**Study material**
┏━━

(* ===== verification/Spending.v ===== *)
(** * What a client spends, over all its calls

    The calls of one interceptor ([lsat/client_interceptor.go]) run one after the
    other, since each holds the lock of the interceptor; which goroutine gets the
    lock, what the server answers and how far lnd is with a payment differ from call
    to call.  A history is the calls in the order in which they had the lock. *)
From S2P Require Import Prelude.
From S2P Require Import GoStrings.
From S2P Require Import GoCodec.
From S2P Require Import GoTime.
From S2P Require Import Http.
From S2P Require Import Macaroon.
From S2P Require Import Token.
From S2P Require Import Challenge.
From S2P Require Import ClientInterceptor.

Module Spending.
Import Client.
#[local] Existing Instance Client.M_ret.
#[local] Existing Instance Client.M_bind.

Section Spending.
Context `{L402Lib} `{!L402Laws} {S : Type} `{!TokenStore S} `{!TokenStoreLaws S}.
Variable i : interceptor.

(** ** One call *)

(** What lnd, the decoder of invoices and the macaroon library deliver: payment
    hashes of 32 bytes, preimages that are not all zeros, and for the challenge of
    the server, if it sends one, a token that can be written to a file. *)
Definition challenges (md : header) (mb : list byte) (inv : string) : Prop :=
  exists hdr rest b64, md !! ToLower AuthHeader = Some (hdr :: rest) /\
    authHeaderRegex_find hdr = Some (b64, inv) /\ b64_DecodeString b64 = Ok mb.
Definition preimaged (p : list byte) : Prop := is_array 32 p /\ p ≠ Token.zeroPreimage.
Record sound (e : env) : Prop := {
  sound_invoice inv d : zpay32_Decode e inv = Ok d -> is_array 32 (iPaymentHash d);
  sound_token creds mb inv d tok :
    challenges (trailerOf (invoker e 1 creds)) mb inv -> zpay32_Decode e inv = Ok d ->
    Token.tokenFromChallenge (now e) mb (iPaymentHash d) = Ok tok -> Token.storable tok;
  sound_paid inv p amt fee :
    PayInvoice e inv (maxFee i) = Settled p amt fee ->
    preimaged p /\ is_u64 (NewMSatFromSatoshis e amt) /\ is_u64 (NewMSatFromSatoshis e fee);
  sound_status h updates p v f :
    TrackPayment e h = Ok updates -> Status SUCCEEDED p v f ∈ updates ->
    preimaged p /\ is_u64 v /\ is_u64 f
}.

┗━━

**Exercise**
Retype, exactly as written, everything from the first line of the data above through the line containing "other, since each". Nothing else should appear.

**Reply to the task**
(* ===== verification/Spending.v ===== *)
(** * What a client spends, over all its calls

    The calls of one interceptor ([lsat/client_interceptor.go]) run one after the
    other, since each holds the lock of the interceptor; which goroutine gets the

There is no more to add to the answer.